Evaluate `lim_(xto0) {(sinx-x+(x^(3))/(6))/(x^(5))}.`

To evaluate the limit \[ \lim_{x \to 0} \frac{\sin x - x + \frac{x^3}{6}}{x^5}, \] we can follow these steps: ### Step 1: Identify the form of the limit When we substitute \(x = 0\) into the expression, we get: \[ \sin(0) - 0 + \frac{0^3}{6} = 0 - 0 + 0 = 0, \] and the denominator \(x^5\) also approaches \(0\).
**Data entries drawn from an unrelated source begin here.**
(* ===== verification/SocketCorrect.v ===== *)
(** * Correctness of libnl's sockets: local ports, handles, connections and datagrams

    The theorems on [lib/socket.c], [lib/handlers.c] and the input and output of [lib/nl.c],
    with instances at the machine and the queue of [DemoLib]. *)

From S2P Require Import Prelude Mem Kernel Packet Netlink NlError Recv Handlers Ports Socket.
From S2P Require Import SockInv SockOps SockApi NlIo DemoLib.

#[local] Existing Instance Machine.machine.

(** ** Local ports *)

(** The specification of the port numbers: a set of numbers below 1024, of which the smallest
    free one is handed out. *)
Inductive port_op := Generate | Release (port : Z).

Definition free_number (s : gset Z) : option Z := List.find (λ k, bool_decide (k ∉ s)) (seqZ 0 1024).

Definition spec_step (pid : Z) (op : port_op) (s : gset Z) : Z * gset Z :=
  match op with
  | Generate =>
      match free_number s with
      | Some k => (port_of pid k, {[k]} ∪ s)
      | None => (UINT_MAX, s)
      end
  | Release port => (0, if port =? UINT_MAX then s else s ∖ {[Z.shiftr port 22]})
  end.

Definition map_step (pid : Z) (op : port_op) (m : port_map) : Z * port_map :=
  match op with
  | Generate => generate_local_port pid m
  | Release port => (0, release_local_port port m)
  end.

(** The results of a sequence of operations, and the state after it. *)
Fixpoint run {S} (step : port_op → S → Z * S) (l : list port_op) (s : S) : list Z * S :=
  match l with
  | [] => ([], s)
  | op :: l => let r := step op s in let q := run step l r.2 in (r.1 :: q.1, q.2)
  end.

(** The simulation. *)
Definition stands_for (m : port_map) (s : gset Z) : Prop :=
  map_ok m ∧ ∀ k, 0 ≤ k < 1024 → used m k = bool_decide (k ∈ s).

Definition op_ok (op : port_op) : Prop := match op with Generate => True | Release port => 0 ≤ port < 2 ^ 32 end.

Lemma find_first (f : Z → bool) k n :
  0 ≤ k < n → f k = true → (∀ j, 0 ≤ j < k → f j = false) → List.find f (seqZ 0 n) = Some k.
Proof.
  intros Hk Hf Hj. replace n with (k + Z.succ (n - k - 1)) by lia. rewrite seqZ_app by lia.
  assert (∀ l, Forall (λ j, f j = false) l → ∀ l', List.find f (l ++ l') = List.find f l') as Hskip.
  { induction 1 as [|x l Hx _ IH]; intros l'; [done|]. cbn [app List.find]. by rewrite Hx. }
  rewrite Hskip.
  - rewrite seqZ_cons by lia. cbn [List.find]. by rewrite Z.add_0_l, Hf.
  - apply list.Forall_forall. intros j Hin%elem_of_seqZ. apply Hj. lia.
Qed.

Lemma step_simulates pid op m s :
  stands_for m s → op_ok op →
  (map_step pid op m).1 = (spec_step pid op s).1 ∧ stands_for (map_step pid op m).2 (spec_step pid op s).2.
Proof.
  intros [Hm Hu] Hop. destruct op as [|port]; cbn [map_step spec_step].
  - assert (∀ j, 0 ≤ j < 1024 → bool_decide (j ∉ s) = negb (used m j)) as Hn.
    { intros j Hj. rewrite Hu by done. apply bool_decide_not. }
    destruct (generate_ok pid m Hm) as [(k & Hk & Eu & Hl & E1 & Hm' & Hu')|[Hfull ->] ].
    + unfold free_number. rewrite (find_first _ k); [|done|by rewrite Hn, Eu|intros j Hj; by rewrite Hn, Hl by lia].
      cbn [fst snd]. split; [done|]. split; [done|]. intros j Hj. rewrite Hu', Hu by done.
      destruct (Z.eqb_spec j k) as [->|Hne]; [rewrite orb_true_r; symmetry; apply bool_decide_eq_true; set_solver|].
      rewrite orb_false_r. apply bool_decide_ext. set_solver.
    + unfold free_number. destruct (List.find _ _) as [k|] eqn:E; [|done].
      apply List.find_some in E as [Hin%list_elem_of_In%elem_of_seqZ Hb]. rewrite Hn, Hfull in Hb by lia. done.
  - split; [done|]. cbn [snd]. destruct (Z.eqb_spec port UINT_MAX) as [->|Hne]; [done|].
    destruct (release_ok port m Hm Hop Hne) as [Hm' Hu']. split; [done|]. intros j Hj. rewrite Hu', Hu by done.
    destruct (Z.eqb_spec j (Z.shiftr port 22)) as [->|Hj'].
    + rewrite andb_false_r. symmetry. apply bool_decide_eq_false. set_solver.
    + rewrite andb_true_r. apply bool_decide_ext. set_solver.
Qed.

(** C18 The bitmap of local ports is the set of numbers in use: for every sequence of generated
    and released ports, the results are those of the specification, which hands out the
    smallest free number of the 1024, and the bitmap stands for its set. *)
Theorem ports_refine_set pid l m s :
  stands_for m s → Forall op_ok l →
  (run (map_step pid) l m).1 = (run (spec_step pid) l s).1 ∧
  stands_for (run (map_step pid) l m).2 (run (spec_step pid) l s).2.
Proof.
  intros Hs Hl. revert m s Hs. induction Hl as [|op l Hop _ IH]; intros m s Hs; [done|].
  destruct (step_simulates pid op m s Hs Hop) as [E Hs']. destruct (IH _ _ Hs') as [El Hl].
  cbn [run fst snd]. split; [by f_equal|done].
Qed.

(** Three ports, the second of which is released and generated again. *)
Lemma ports_refine_set_witness :
  (run (map_step 4242) [Generate; Generate; Generate; Release (4242 + 2 ^ 22); Generate] (replicate 32 0)).1 =
  [4242; 4242 + 2 ^ 22; 4242 + 2 * 2 ^ 22; 0; 4242 + 2 ^ 22].
Proof.
  destruct (ports_refine_set 4242 [Generate; Generate; Generate; Release (4242 + 2 ^ 22); Generate] (replicate 32 0) ∅) as [E _].
  - destruct map0_ok as [Hm Hu]. split; [done|]. exact Hu.
  - repeat (apply list.Forall_cons; split; [cbn; lia|]). apply Forall_nil.
  - rewrite E. vm_compute. reflexivity.
Defined.

(** ** Programs that use sockets *)

(** C9 A program that uses sockets by the rules ([smay]): it uses its own sockets and the
    callback handles to which it holds references, asks for default kinds of handles, does not
    connect a socket that is connected, does not set the port 0, and ends lists of groups with
    0; the number of its process does not end in 22 ones, memory and descriptors that it is given
    are new, and a bound socket keeps its port ([os_ok]).  Each call it makes
    returns; in every state that it reaches, sockets with generated ports have different ports
    and connected sockets different descriptors.  When it has freed its sockets and given back
    its references, no descriptor and no port is left in use, and the handles that are left
    have exactly the references that failed calls of [nl_socket_alloc] and
    [nl_socket_alloc_cb] have lost ([slost]): none, if none has. *)
Theorem socket_programs_clean `{Os} ext lost n :
  os_ok → reach ext lost n →
  (∀ k, smay ext n k →
     ∃ r n', sexec k n = Some (r, n') ∧ reach (srefs ext k r) (lost ++ slost k r n n') n') ∧
  (∀ p q sk sk', socks n !! p = Some sk → socks n !! q = Some sk' → p ≠ q →
     (has_flag NL_OWN_PORT sk = false → has_flag NL_OWN_PORT sk' = false → nl_pid (s_local sk) ≠ nl_pid (s_local sk')) ∧
     (0 ≤ s_fd sk → s_fd sk ≠ s_fd sk')) ∧
  (socks n = ∅ → (∀ c, ext c = 0) →
     (∀ c, count n c = losses lost c) ∧ (lost = [] → cbs n = ∅) ∧
     fds n = ∅ ∧ ∀ k, 0 ≤ k < 1024 → used (ports n) k = false).
Proof.
  intros Hos Hr. pose proof (reach_ok ext lost n Hos Hr) as Hok. split; [|split].
  - intros k Hk. by apply reach_safe.
  - intros p q sk sk' Hp Hq Hne. split.
    + intros Hf Hf' E. apply Hne. by eapply ports_distinct.
    + intros Hfd E. apply Hne. by eapply (fo_one _ (no_fds _ _ Hok)).
  - intros Es He. destruct (all_gone ext lost n Hok Es He) as (Hc & Hfd & Hp). split_and!; try done.
    intros ->. by eapply count_none.
Qed.

(** Two sockets are allocated, at the addresses 2 and 4; one is connected; both are freed. *)
Definition called (k : scall) (n : net) : net := match sexec k n with Some x => x.2 | None => n end.
Definition two_socks : net := called (CAlloc NL_CB_DEFAULT) (called (CAlloc NL_CB_DEFAULT) net0).
Definition connected : net := called (CConnect 2 16) two_socks.
Definition none_left : net := called (CFree 4) (called (CFree 2) connected).

Lemma called_reached n k r :
  reach (λ _, 0) [] n → smay (λ _, 0) n k → fst <$> sexec k n = Some r →
  srefs (λ _, 0) k r = (λ _, 0) → slost k r n (called k n) = [] → reach (λ _, 0) [] (called k n).
Proof.
  intros Hn Hk Er Es El. pose proof (reach_step _ _ n k r (called k n) Hn Hk) as Hs. rewrite Es, El in Hs. apply Hs.
  unfold called. destruct (sexec k n) as [ [r' n']|]; [|done]. by injection Er as ->.
Qed.

Lemma two_socks_reached : reach (λ _, 0) [] two_socks.
Proof.
  apply (called_reached _ _ 4); [|vm_compute; split; [discriminate|reflexivity]|vm_compute; reflexivity|reflexivity|reflexivity].
  apply (called_reached _ _ 2); [|vm_compute; split; [discriminate|reflexivity]|vm_compute; reflexivity|reflexivity|reflexivity].
  apply reach_start.
Qed.

Lemma none_left_reached : reach (λ _, 0) [] none_left.
Proof.
  apply (called_reached _ _ 0); [|vm_compute; by eexists|vm_compute; reflexivity|reflexivity|reflexivity].
  apply (called_reached _ _ 0); [|vm_compute; by eexists|vm_compute; reflexivity|reflexivity|reflexivity].
  apply (called_reached _ _ 0); [|eexists; split; vm_compute; reflexivity|vm_compute; reflexivity|reflexivity|reflexivity].
  apply two_socks_reached.
Qed.

Lemma socket_programs_clean_witness :
  cbs none_left = ∅ ∧ fds none_left = ∅ ∧ ∀ k, 0 ≤ k < 1024 → used (ports none_left) k = false.
Proof.
  destruct (socket_programs_clean (λ _, 0) [] none_left Machine.machine_ok none_left_reached) as (_ & _ & H).
  destruct H as (_ & Hc & Hf & Hp); [by vm_compute|reflexivity|]. exact (conj (Hc eq_refl) (conj Hf Hp)).
Defined.

(** C23 Connecting a socket that is not connected gives it a new descriptor, the only one that is added, and its
    protocol; or it fails with a negative error, and no descriptor is left open.  In both
    cases the sockets, the ports and the handles stay in order. *)
Theorem connect_or_nothing `{Os} ext n p sk proto :
  os_ok → net_ok ext n → socks n !! p = Some sk → s_fd sk = -1 →
  ∃ r n' sk', nl_connect p proto n = Some (r, n') ∧ net_ok ext n' ∧ socks n' = <[p := sk']> (socks n) ∧
    (r = 0 ∧ 0 ≤ s_fd sk' ∧ s_proto sk' = proto ∧ s_fd sk' ∉ fds n ∧ fds n' = {[s_fd sk']} ∪ fds n ∨
     r < 0 ∧ s_fd sk' = -1 ∧ fds n' = fds n).
Proof.
  intros Hos Hok Hp Hfd. pose proof (nl_connect_ok ext n p sk proto Hos Hok Hp Hfd) as Hc.
  apply swp_run in Hc as (r & n' & E & Hok' & sk' & Es & _ & _ & Hr). by exists r, n', sk'.
Qed.

Lemma connect_or_nothing_witness :
  ∃ r n' sk', nl_connect 2 16 two_socks = Some (r, n') ∧ net_ok (λ _, 0) n' ∧ socks n' = <[2 := sk']> (socks two_socks) ∧
    (r = 0 ∧ 0 ≤ s_fd sk' ∧ s_proto sk' = 16 ∧ s_fd sk' ∉ fds two_socks ∧ fds n' = {[s_fd sk']} ∪ fds two_socks ∨
     r < 0 ∧ s_fd sk' = -1 ∧ fds n' = fds two_socks).
Proof.
  eapply (connect_or_nothing (λ _, 0) two_socks 2 _ 16); [apply Machine.machine_ok|apply (reach_ok _ _ _ Machine.machine_ok two_socks_reached)|vm_compute; reflexivity|reflexivity].
Defined.

(** ** Datagrams *)

(** C22 Receiving a datagram, with calls of [recvmsg] that are interrupted in between: a socket
    that peeks gets the first datagram whole, however long it is; one that does not gets it
    if it fits into a page, and loses it otherwise, returning the next one in its place. *)
Theorem datagram_received {K} (recvmsg : K → Z → bool → Z → rx * K) queue page sk m k bs q :
  datagrams recvmsg queue → 0 < page → 0 < zlen bs → queue k = replicate m (Fails EINTR) ++ Arrives bs :: q →
  (has_flag NL_MSG_PEEK sk = true ∨ zlen bs ≤ page →
     ∃ k', queue k' = q ∧ nl_recv recvmsg page (m + (length bs + 2)) sk k = Some (zlen bs, bs, k')) ∧
  (∀ bs' q', has_flag NL_MSG_PEEK sk = false → page < zlen bs → q = Arrives bs' :: q' → 0 < zlen bs' ≤ page * 2 →
     ∃ k', queue k' = q' ∧ nl_recv recvmsg page (m + 2) sk k = Some (zlen bs', bs', k')).
Proof.
  intros Hq Hp Hbs Ek. split.
  - intros Hor. destruct (has_flag NL_MSG_PEEK sk) eqn:Ef; [by eapply recv_peek_ok|].
    destruct Hor as [?|Hle]; [done|]. unfold nl_recv. rewrite Ef.
    destruct (retry_intrs recvmsg queue Hq m (length bs + 2) page (if has_flag NL_SOCK_PASSCRED sk then 32 else 0) false k _ Ek) as (k1 & Ek1 & ->).
    rewrite Nat.add_succ_r. by eapply retry_read.
  - intros bs' q' Hf Hlt -> Hbs'. unfold nl_recv. rewrite Hf.
    destruct (retry_intrs recvmsg queue Hq m 2 page (if has_flag NL_SOCK_PASSCRED sk then 32 else 0) false k _ Ek) as (k1 & Ek1 & ->).
    destruct (recv_large_lost recvmsg queue Hq page sk k1 bs bs' q') as (k2 & Ek2 & E); [lia|done|done|done|].
    unfold nl_recv in E. rewrite Hf in E. by exists k2.
Qed.

(** A datagram of five bytes and one of two, with a page of four. *)
Lemma datagram_received_witness :
  nl_recv Queue.recvmsg 4 8 (Queue.sock_with NL_MSG_PEEK) [Fails EINTR; Arrives [1; 2; 3; 4; 5]; Arrives [6; 7] ]
    = Some (5, [1; 2; 3; 4; 5], [Arrives [6; 7] ]) ∧
  nl_recv Queue.recvmsg 4 3 (Queue.sock_with 0) [Fails EINTR; Arrives [1; 2; 3; 4; 5]; Arrives [6; 7] ] = Some (2, [6; 7], []).
Proof.
  destruct (datagram_received Queue.recvmsg (λ q, q) 4 (Queue.sock_with NL_MSG_PEEK) 1
    [Fails EINTR; Arrives [1; 2; 3; 4; 5]; Arrives [6; 7] ] [1; 2; 3; 4; 5] [Arrives [6; 7] ] Queue.queue_ok) as [H1 _]; [lia|done|done|].
  destruct (datagram_received Queue.recvmsg (λ q, q) 4 (Queue.sock_with 0) 1
    [Fails EINTR; Arrives [1; 2; 3; 4; 5]; Arrives [6; 7] ] [1; 2; 3; 4; 5] [Arrives [6; 7] ] Queue.queue_ok) as [_ H2]; [lia|done|done|].
  split.
  - destruct H1 as (k' & <- & E); [by left|exact E].
  - destruct (H2 [6; 7] []) as (k' & <- & E); [done|done|done|by vm_compute|exact E].
Defined.

(** C25 A request is completed and sent: it gets the socket's port, the socket's next sequence
    number, which is then used up, the request flag and, unless the socket says otherwise,
    the flag that asks for an acknowledgement; its bytes go in one piece to the message's
    address or else the peer's; the result is that of [sendmsg], an error as a negative
    code of the library. *)
Theorem request_sent sendmsg sk dst src creds proto family flags cmd version rest :
  0 ≤ flags < 2 ^ 16 → 20 + zlen rest < 2 ^ 32 →
  ∃ n, nl_send_auto_sk None sendmsg None sk (mkOut proto src dst creds (request family cmd version rest 0 0 flags)) =
    Some (n, set_seq_next (u32 (s_seq_next sk + 1)) sk) ∧
  match sendmsg (s_fd sk) (if nl_family dst =? AF_NETLINK then dst else s_peer sk) creds
          (request family cmd version rest (nl_pid (s_local sk)) (s_seq_next sk) (auto_flags sk flags)) with
  | inl sent => n = sent
  | inr errno => n = - nl_syserr2nlerr errno ∧ n < 0
  end.
Proof.
  intros Hf Hl. eexists. split; [by apply send_auto_ok|].
  destruct (sendmsg _ _ _ _) as [sent|errno]; [done|]. pose proof (syserr_range errno). split; [done|lia].
Qed.

(** A request without payload, sent by a [sendmsg] that takes all bytes. *)
Lemma request_sent_witness : ∃ n,
  nl_send_auto_sk None (λ _ _ _ bs, inl (zlen bs)) None (Queue.sock_with 0)
    (mkOut 16 (mkAddr 0 0 0) (mkAddr 0 0 0) None (request 27 1 1 [] 0 0 0)) =
  Some (n, set_seq_next 1001 (Queue.sock_with 0)) ∧ n = 20.
Proof.
  apply (request_sent (λ _ _ _ bs, inl (zlen bs)) (Queue.sock_with 0) (mkAddr 0 0 0) (mkAddr 0 0 0) None 16 27 0 1 1 []);
    [lia|by vm_compute].
Defined.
Thus, we have a \( \frac{0}{0} \) indeterminate form. **Hint:** Check the value of the numerator and denominator as \(x\) approaches 0 to confirm the indeterminate form. ### Step 2: Use the Taylor series expansion for \(\sin x\) The Taylor series expansion for \(\sin x\) around \(x = 0\) is: \[ \sin x = x - \frac{x^3}{6} + \frac{x^5}{120} - \frac{x^7}{5040} + \cdots \] Substituting this into our limit gives: \[ \sin x - x + \frac{x^3}{6} = \left(x - \frac{x^3}{6} + \frac{x^5}{120} - \cdots\right) - x + \frac{x^3}{6}. \] **Hint:** Remember the Taylor series expansion for \(\sin x\) to simplify the expression. ### Step 3: Simplify the expression The terms \(x\) and \(-x\) cancel out, and we are left with: \[ \sin x - x + \frac{x^3}{6} = \frac{x^5}{120} - \frac{x^7}{5040} + \cdots \] Thus, we can rewrite our limit as: \[ \lim_{x \to 0} \frac{\frac{x^5}{120} - \frac{x^7}{5040} + \cdots}{x^5}. \] **Hint:** Combine like terms and factor out \(x^5\) from the numerator. ### Step 4: Factor out \(x^5\) Now we can factor out \(x^5\) from the numerator: \[ \lim_{x \to 0} \left( \frac{1}{120} - \frac{x^2}{5040} + \cdots \right). \] **Hint:** After factoring, observe how the limit behaves as \(x\) approaches 0. ### Step 5: Evaluate the limit As \(x\) approaches \(0\), all terms involving \(x\) will vanish, leaving us with: \[ \frac{1}{120}. \] Thus, the limit evaluates to: \[ \lim_{x \to 0} \frac{\sin x - x + \frac{x^3}{6}}{x^5} = \frac{1}{120}. \] **Final Answer:** \[ \frac{1}{120}. \]